From the first line of the material through the line containing "An address is", restate everything word for word and nothing more.

= = = = = = =

(** The values the fields of the C structures can hold. *)
Definition BlockNumber_ok (b : BlockNumber) : Prop := 0 <= b < 2 ^ 32.
Definition OffsetNumber_ok (o : OffsetNumber) : Prop := 0 <= o < 2 ^ 16.
Definition ItemPointer_ok (p : ItemPointerData) : Prop :=
  0 <= bi_hi (ip_blkid p) < 2 ^ 16 /\ 0 <= bi_lo (ip_blkid p) < 2 ^ 16 /\ OffsetNumber_ok (ip_posid p).

(** ** Relative pointers

    An address is a natural number and [NULL] is 0.  A pointer of a union
    [HnswElementPtr] is an address when [base] is [NULL] and otherwise the
    offset that [relptr_store] computes. *)

Abbreviation addr := N (only parsing).
Definition NULL : addr := 0%N.

Definition relptr_access (base rp : addr) : addr :=
  if (rp =? 0)%N then NULL else (base + rp - 1)%N.
Definition relptr_store_eval (base val : addr) : addr :=
  if (val =? NULL)%N then 0%N else (val - base + 1)%N.
Definition relptr_is_null (rp : addr) : bool := (rp =? 0)%N.
(** The new value of [rp1]. *)
Definition relptr_copy (rp2 : addr) : addr := rp2.
(** [relptr_off - 1] in the unsigned type [Size]. *)
Definition relptr_offset (rp : addr) : Z := (Z.of_N rp - 1) mod 2 ^ 64.

(** ** Lemmas *)

Lemma BlockIdGet_arith b : 0 <= bi_lo b < 2 ^ 16 ->
  BlockIdGetBlockNumber b = bi_hi b * 2 ^ 16 + bi_lo b.
Proof.
  intros Hlo. unfold BlockIdGetBlockNumber. by apply lor_shiftl_low.
Qed.

Lemma BlockIdSet_arith b : BlockNumber_ok b ->
  BlockIdSet b = mkBlockId (b / 2 ^ 16) (b mod 2 ^ 16).
Proof.
  intros Hb. unfold BlockNumber_ok in Hb. unfold BlockIdSet. f_equal.
  - rewrite Z.shiftr_div_pow2 by lia. apply u16_small.
    split; [apply Z.div_pos; lia | apply Z.div_lt_upper_bound; lia].
  - change 0xffff with (Z.ones 16). apply Z.land_ones. lia.
Qed.

Lemma ItemPointerGet_Set b o : BlockNumber_ok b ->
  ItemPointerGetBlockNumber (ItemPointerSet b o) = b /\
  ItemPointerGetOffsetNumber (ItemPointerSet b o) = o.
Proof.
  intros Hb. split; [|done].
  unfold ItemPointerGetBlockNumber, ItemPointerGetBlockNumberNoCheck, ItemPointerSet. simpl.
  rewrite BlockIdSet_arith by done.
  pose proof (Z.mod_pos_bound b (2 ^ 16)). rewrite BlockIdGet_arith by (cbn [bi_lo]; lia).
  cbn [bi_hi bi_lo]. pose proof (Z.div_mod b (2 ^ 16)). lia.
Qed.

Lemma ItemPointerSet_Get p : ItemPointer_ok p ->
  ItemPointerSet (ItemPointerGetBlockNumber p) (ItemPointerGetOffsetNumber p) = p.
Proof.
  intros (Hh & Hl & Ho). destruct p as [[h l] o]. simpl in *.
  unfold ItemPointerSet, ItemPointerGetBlockNumber, ItemPointerGetBlockNumberNoCheck. simpl.
  rewrite BlockIdGet_arith by done. simpl. f_equal.
  rewrite BlockIdSet_arith by (unfold BlockNumber_ok; lia).
  f_equal; [symmetry; apply (Z.div_unique _ _ _ l) | symmetry; apply (Z.mod_unique _ _ h)]; lia.
Qed.

Lemma ItemPointerSet_ok b o : BlockNumber_ok b -> OffsetNumber_ok o -> ItemPointer_ok (ItemPointerSet b o).
Proof.
  intros Hb Ho. unfold ItemPointerSet, ItemPointer_ok. cbn [ip_blkid ip_posid].
  rewrite BlockIdSet_arith by done. unfold BlockNumber_ok in Hb. cbn [bi_hi bi_lo]. split; [|split; [apply Z.mod_pos_bound; lia | done]].
  split; [apply Z.div_pos; lia | apply Z.div_lt_upper_bound; lia].
Qed.

Lemma ItemPointerGetBlockNumber_ok p : ItemPointer_ok p -> BlockNumber_ok (ItemPointerGetBlockNumber p).
Proof.
  intros (Hh & Hl & Ho). unfold ItemPointerGetBlockNumber, ItemPointerGetBlockNumberNoCheck, BlockNumber_ok.
  rewrite BlockIdGet_arith by done. lia.
Qed.

Lemma ItemPointerSet_inj b o b' o' : BlockNumber_ok b -> BlockNumber_ok b' ->
  ItemPointerSet b o = ItemPointerSet b' o' -> b = b' /\ o = o'.
Proof.
  intros Hb Hb' H. destruct (ItemPointerGet_Set b o Hb) as [H1 H2].
  destruct (ItemPointerGet_Set b' o' Hb') as [H3 H4]. rewrite H in H1, H2. split; congruence.
Qed.

Lemma ItemPointerSetInvalid_invalid : ItemPointerIsValid ItemPointerSetInvalid = false.
Proof. reflexivity. Qed.

#[export] Hint Resolve ItemPointerSet_ok ItemPointerGetBlockNumber_ok : hnsw.

(** [BlockIdEquals] compares the numbers. *)
Lemma BlockIdEquals_iff b1 b2 : BlockNumber_ok b1 -> BlockNumber_ok b2 ->
  BlockIdEquals (BlockIdSet b1) (BlockIdSet b2) = true <-> b1 = b2.
Proof.
  intros H1 H2. unfold BlockIdEquals. rewrite andb_true_iff, !Z.eqb_eq, !BlockIdSet_arith by done.
  cbn [bi_hi bi_lo]. split; [|by intros ->]. intros [Hh Hl].
  pose proof (Z.div_mod b1 (2 ^ 16)). pose proof (Z.div_mod b2 (2 ^ 16)). lia.
Qed.

(** The setters change one field and keep the other. *)
Lemma ItemPointerSet_fields p b o : BlockNumber_ok b ->
  ItemPointerGetBlockNumber (ItemPointerSetBlockNumber p b) = b /\
  ItemPointerGetOffsetNumber (ItemPointerSetBlockNumber p b) = ItemPointerGetOffsetNumber p /\
  ItemPointerGetBlockNumber (ItemPointerSetOffsetNumber p o) = ItemPointerGetBlockNumber p /\
  ItemPointerGetOffsetNumber (ItemPointerSetOffsetNumber p o) = o.
Proof. intros Hb. split_and!; try done. exact (proj1 (ItemPointerGet_Set b _ Hb)). Qed.

(** Stepping an offset number forth and back is the identity, at the ends of
    the type too. *)
Lemma OffsetNumberPrev_Next o : OffsetNumber_ok o ->
  OffsetNumberPrev (OffsetNumberNext o) = o /\ OffsetNumberNext (OffsetNumberPrev o) = o.
Proof. unfold OffsetNumber_ok, OffsetNumberPrev, OffsetNumberNext, u16. intros. Z.div_mod_to_equations. lia. Qed.

(** The marks of the offset field are not offsets of a page, so that a
    pointer to a tuple is never taken for one. *)
Lemma moved_partitions_distinct p : OffsetNumberIsValid (ItemPointerGetOffsetNumber p) = true ->
  ItemPointerIndicatesMovedPartitions p = false /\
  ItemPointerGetOffsetNumber p <> SpecTokenOffsetNumber.
Proof.
  unfold OffsetNumberIsValid, ItemPointerIndicatesMovedPartitions, MaxOffsetNumber, BLCKSZ,
    SpecTokenOffsetNumber, MovedPartitionsOffsetNumber.
  rewrite andb_true_iff, Z.leb_le. change (8192 / 4) with 2048. intros [_ H].
  split; [|lia]. destruct (Z.eqb_spec (ItemPointerGetOffsetNumber p) 0xfffd); [lia|done].
Qed.

Lemma moved_partitions_set :
  ItemPointerIndicatesMovedPartitions ItemPointerSetMovedPartitions = true.
Proof. reflexivity. Qed.

(** The position of a pointer in the order of (block, offset). *)
Definition ip_rank (p : ItemPointerData) : Z :=
  ItemPointerGetBlockNumber p * 2 ^ 16 + ItemPointerGetOffsetNumber p.

Lemma ip_rank_bounds p : ItemPointer_ok p -> 0 <= ip_rank p < 2 ^ 48.
Proof.
  intros Hp. pose proof (ItemPointerGetBlockNumber_ok p Hp) as Hb. destruct Hp as (_ & _ & Ho).
  unfold ip_rank, BlockNumber_ok, OffsetNumber_ok, ItemPointerGetOffsetNumber,
    ItemPointerGetOffsetNumberNoCheck in *. lia.
Qed.

Lemma ip_rank_Set b o : BlockNumber_ok b -> ip_rank (ItemPointerSet b o) = b * 2 ^ 16 + o.
Proof. intros Hb. unfold ip_rank. by destruct (ItemPointerGet_Set b o Hb) as [-> ->]. Qed.

(** [ItemPointerCompare] is the order of the ranks. *)
Lemma ItemPointerCompare_rank p q : ItemPointer_ok p -> ItemPointer_ok q ->
  ItemPointerCompare p q = Z.sgn (ip_rank p - ip_rank q).
Proof.
  intros Hp Hq. pose proof (ItemPointerGetBlockNumber_ok p Hp). pose proof (ItemPointerGetBlockNumber_ok q Hq).
  destruct Hp as (_ & _ & Hp), Hq as (_ & _ & Hq).
  unfold ItemPointerCompare, ip_rank, BlockNumber_ok, OffsetNumber_ok, ItemPointerGetBlockNumber,
    ItemPointerGetOffsetNumber, ItemPointerGetOffsetNumberNoCheck in *.
  case_cmp; lia.
Qed.

(** [ItemPointerInc] steps to the next pointer and stays at the last one;
    [ItemPointerDec] steps to the previous one and stays at the first. *)
Lemma ItemPointerInc_rank p : ItemPointer_ok p ->
  ItemPointer_ok (ItemPointerInc p) /\ ip_rank (ItemPointerInc p) = Z.min (ip_rank p + 1) (2 ^ 48 - 1).
Proof.
  intros Hp. pose proof (ItemPointerGetBlockNumber_ok p Hp) as Hb. destruct Hp as (_ & _ & Ho).
  unfold ItemPointerInc, PG_UINT16_MAX, InvalidBlockNumber, ip_rank at 2.
  unfold ItemPointerGetBlockNumber, ItemPointerGetOffsetNumber, ItemPointerGetOffsetNumberNoCheck in *.
  unfold BlockNumber_ok, OffsetNumber_ok in *.
  destruct (Z.eqb_spec (ip_posid p) 0xFFFF), (Z.eqb_spec (ItemPointerGetBlockNumberNoCheck p) 0xFFFFFFFF);
    cbn [negb]; (split; [apply ItemPointerSet_ok | rewrite ip_rank_Set]);
    unfold BlockNumber_ok, OffsetNumber_ok, u16, u32; Z.div_mod_to_equations; lia.
Qed.

Lemma ItemPointerDec_rank p : ItemPointer_ok p ->
  ItemPointer_ok (ItemPointerDec p) /\ ip_rank (ItemPointerDec p) = Z.max (ip_rank p - 1) 0.
Proof.
  intros Hp. pose proof (ItemPointerGetBlockNumber_ok p Hp) as Hb. destruct Hp as (_ & _ & Ho).
  unfold ItemPointerDec, PG_UINT16_MAX, ip_rank at 2.
  unfold ItemPointerGetBlockNumber, ItemPointerGetOffsetNumber, ItemPointerGetOffsetNumberNoCheck in *.
  unfold BlockNumber_ok, OffsetNumber_ok in *.
  destruct (Z.eqb_spec (ip_posid p) 0), (Z.eqb_spec (ItemPointerGetBlockNumberNoCheck p) 0);
    cbn [negb]; (split; [apply ItemPointerSet_ok | rewrite ip_rank_Set]);
    unfold BlockNumber_ok, OffsetNumber_ok, u16, u32; Z.div_mod_to_equations; lia.
Qed.

Lemma ip_rank_inj p q : ItemPointer_ok p -> ItemPointer_ok q -> ip_rank p = ip_rank q -> p = q.
Proof.
  intros Hp Hq H. rewrite <- (ItemPointerSet_Get p), <- (ItemPointerSet_Get q) by done.
  pose proof (ItemPointerGetBlockNumber_ok p Hp). pose proof (ItemPointerGetBlockNumber_ok q Hq).
  destruct Hp as (_ & _ & Hp), Hq as (_ & _ & Hq). unfold ip_rank, OffsetNumber_ok in *.
  unfold ItemPointerGetOffsetNumber, ItemPointerGetOffsetNumberNoCheck in *. f_equal; lia.
Qed.

(** Away from the last pointer the two undo each other. *)
Lemma ItemPointerDec_Inc p : ItemPointer_ok p -> ip_rank p < 2 ^ 48 - 1 ->
  ItemPointerDec (ItemPointerInc p) = p.
Proof.
  intros Hp Hlt. destruct (ItemPointerInc_rank p Hp) as [Hi Ri].
  destruct (ItemPointerDec_rank _ Hi) as [Hd Rd]. apply ip_rank_inj; [done..|].
  pose proof (ip_rank_bounds p Hp). lia.
Qed.

(** What [relptr_store] stores, [relptr_access] reads back, and conversely. *)
Lemma relptr_access_store base val : (base <= val)%N -> relptr_access base (relptr_store_eval base val) = val.
Proof.
  unfold relptr_access, relptr_store_eval, NULL. intros.
  destruct (N.eqb_spec val 0); [done|]. destruct (N.eqb_spec (val - base + 1) 0); lia.
Qed.

Lemma relptr_store_access base rp : (0 < base)%N -> relptr_store_eval base (relptr_access base rp) = rp.
Proof.
  unfold relptr_access, relptr_store_eval, NULL. intros.
  destruct (N.eqb_spec rp 0) as [->|]; [done|]. destruct (N.eqb_spec (base + rp - 1) 0); lia.
Qed.

(** Item pointers lose nothing: what [ItemPointerSet] stores in three
    16-bit fields is read back, every pointer is the one that its block and
    offset numbers give, and [ItemPointerEquals] and [ItemPointerCompare]
    decide equality and the order of (block, offset). *)
Theorem ItemPointer_roundtrip p q b o :
  ItemPointer_ok p -> ItemPointer_ok q -> BlockNumber_ok b ->
  ItemPointerGetBlockNumber (ItemPointerSet b o) = b /\
  ItemPointerGetOffsetNumber (ItemPointerSet b o) = o /\
  ItemPointerSet (ItemPointerGetBlockNumber p) (ItemPointerGetOffsetNumber p) = p /\
  (ItemPointerEquals p q = true <-> p = q) /\
  (ItemPointerCompare p q = 0 <-> p = q) /\
  (ItemPointerCompare p q = -1 <-> ItemPointerCompare q p = 1).
Proof.
  intros Hp Hq Hb. destruct (ItemPointerGet_Set b o Hb) as [H1 H2].
  assert (Heq : ItemPointerGetBlockNumber p = ItemPointerGetBlockNumber q ->
                ItemPointerGetOffsetNumber p = ItemPointerGetOffsetNumber q -> p = q).
  { intros E1 E2. by rewrite <- (ItemPointerSet_Get p), <- (ItemPointerSet_Get q), E1, E2. }
  split_and!; [done|done|by apply ItemPointerSet_Get| | |].
  - unfold ItemPointerEquals. rewrite andb_true_iff, !Z.eqb_eq. split; [intros []; auto | by intros ->].
  - unfold ItemPointerCompare. unfold ItemPointerGetBlockNumber, ItemPointerGetOffsetNumber in Heq.
    case_cmp; split; try done; try (intros ->; lia). intros _. apply Heq; lia.
  - unfold ItemPointerCompare. case_cmp; split; try done; lia.
Qed.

= = = = = = =

**Answer to this task:**
(** The values the fields of the C structures can hold. *)
Definition BlockNumber_ok (b : BlockNumber) : Prop := 0 <= b < 2 ^ 32.
Definition OffsetNumber_ok (o : OffsetNumber) : Prop := 0 <= o < 2 ^ 16.
Definition ItemPointer_ok (p : ItemPointerData) : Prop :=
  0 <= bi_hi (ip_blkid p) < 2 ^ 16 /\ 0 <= bi_lo (ip_blkid p) < 2 ^ 16 /\ OffsetNumber_ok (ip_posid p).

(** ** Relative pointers

    An address is a natural number and [NULL] is 0.  A pointer of a union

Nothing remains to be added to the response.